INFORMATION SUPPLIED:

Lemma success_line_stands_alone_witness :
  Tester.generateRecommendations Fixture.healthy = [Tester.msgDeliverable]
  /\ Tester.p_isValid Fixture.healthy = Some true.
Proof.
  destruct (success_line_stands_alone Fixture.healthy) as (H & Hv & _).
  - left. reflexivity.
  - split; assumption.
Defined.

(** ** Batches *)

Section BatchRuns.

Import Tester.

Variable env : Env.
Variable self : EmailDeliverabilityTester.

(** The events of a batch are the clock reads and the events of the tests. *)
Lemma loop_events (P : Event -> bool) test configs :
  (forall config h o evs,
      In config configs -> test config h = (o, evs) -> forallb P evs = true) ->
  forall acc h o evs,
    loop test configs acc h = (o, evs) -> forallb P evs = true.
Proof.
  induction configs as [|config rest IH]; intros Htest acc h o evs E.
  - injection E as _ <-. reflexivity.
  - cbn [loop] in E. unfold bind in E.
    destruct (iteration test config acc h) as [[acc'|e] evs1] eqn:E1.
    + destruct (loop test rest acc' (h ++ evs1)) as [o2 evs2] eqn:E2.
      injection E as _ <-. rewrite forallb_app. apply andb_true_iff. split.
      * unfold iteration, try_catch, bind, ret in E1.
        destruct (test config h) as [[result|e] evs0] eqn:E0.
        -- assert (evs1 = evs0 ++ []) as ->
             by (destruct (isDeliverable result); congruence).
           rewrite app_nil_r. eapply Htest; [left; reflexivity | exact E0].
        -- injection E1 as _ <-. rewrite app_nil_r.
           eapply Htest; [left; reflexivity | exact E0].
      * eapply IH; [|exact E2]. intros c h' o' evs' Hin.
        apply Htest. right. exact Hin.
    + exfalso. unfold iteration, try_catch, bind, ret in E1.
      destruct (test config h) as [[result|e'] evs0].
      * destruct (isDeliverable result); discriminate E1.
      * discriminate E1.
Qed.

Lemma testMultipleEmailsWith_events (P : Event -> bool) test configs h o evs :
  P DateNow = true ->
  (forall config h o evs,
      In config configs -> test config h = (o, evs) -> forallb P evs = true) ->
  testMultipleEmailsWith env test configs h = (o, evs) ->
  forallb P evs = true.
Proof.
  intros Hclock Htest E. unfold testMultipleEmailsWith, bind in E.
  rewrite Date_now_run in E.
  destruct (loop test configs _ (h ++ [DateNow])) as [[acc|e] evs1] eqn:E1.
  - rewrite Date_now_run in E. cbn [ret] in E. injection E as _ <-.
    cbn [app forallb]. rewrite Hclock. rewrite forallb_app.
    rewrite (loop_events P test configs Htest _ _ E1).
    cbn [app forallb]. rewrite Hclock. reflexivity.
  - injection E as _ <-. cbn [app forallb]. rewrite Hclock.
    exact (loop_events P test configs Htest _ _ E1).
Qed.

(** What the callback of [forEach] accumulates. *)
Lemma classify_lists (l : list EmailTestResult) :
  forall acc,
    fst (fold_left classify l acc)
    = fst acc ++ List.map r_email (filter isDeliverable l)
    /\ snd (fold_left classify l acc)
       = snd acc
         ++ List.map
              (fun r =>
                 {| i_email := r_email r;
                    issues := filter (fun s => negb (includes s (lit "successfully")))
                                     (recommendations r) |})
              (filter (fun r => negb (isDeliverable r)) l).
Proof.
  induction l as [|r l IH]; intros acc.
  - cbn [fold_left filter List.map]. rewrite !app_nil_r. split; reflexivity.
  - cbn [fold_left filter]. destruct (IH (classify acc r)) as [H1 H2].
    rewrite H1, H2. unfold classify. fold (isDeliverable r).
    destruct (isDeliverable r); cbn [fst snd negb List.map];
      rewrite <- ?app_assoc; split; reflexivity.
Qed.

Lemma items_echo configs rs :
  Forall2 (fun config result =>
             exists h' evs',
               testEmailDeliverability env self config h'
               = (Returned result, evs'))
          configs rs ->
  List.map r_email rs = List.map email configs
  /\ List.map isValid rs
     = List.map (fun c => validateEmailFormat (email c)) configs.
Proof.
  intros Hitems.
  induction Hitems as [|config result cs rs' (h' & evs' & Hr) _ IH];
    [split; reflexivity|].
  destruct IH as [IH1 IH2].
  destruct (testEmailDeliverability_result env self config h')
    as (r & evs0 & Hrun & Hemail & Hvalid & _).
  rewrite Hr in Hrun. injection Hrun as <- _.
  cbn [List.map]. rewrite Hemail, Hvalid, IH1, IH2. split; reflexivity.
Qed.

(** X12.  [testMultipleEmails] keeps the order and the addresses of its input:
    the i-th result is about the i-th configuration, carries its address,
    and its [isValid] is the verdict of the format check on that address. *)
Theorem testMultipleEmails_keeps_order configs h :
  exists batch evs,
    testMultipleEmails env self configs h = (Returned batch, evs)
    /\ List.map r_email (results batch) = List.map email configs
    /\ List.map isValid (results batch)
       = List.map (fun c => validateEmailFormat (email c)) configs.
Proof.
  destruct (testMultipleEmails_items env self configs h)
    as (batch & evs & E & Hitems).
  exists batch, evs. split; [exact E|].
  apply items_echo. exact Hitems.
Qed.

End BatchRuns.

(** ** Validation of a list of addresses *)

Section Validation.

Import Tester.

Variable env : Env.
Variable self : EmailDeliverabilityTester.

WHAT IS EXPECTED: Pull out every line of the records that includes the string "exact".

EXERCISE SOLUTION:
           rewrite app_nil_r. eapply Htest; [left; reflexivity | exact E0].
           eapply Htest; [left; reflexivity | exact E0].
      * eapply IH; [|exact E2]. intros c h' o' evs' Hin.
        apply Htest. right. exact Hin.
    exact (loop_events P test configs Htest _ _ E1).
  exists batch, evs. split; [exact E|].
  apply items_echo. exact Hitems.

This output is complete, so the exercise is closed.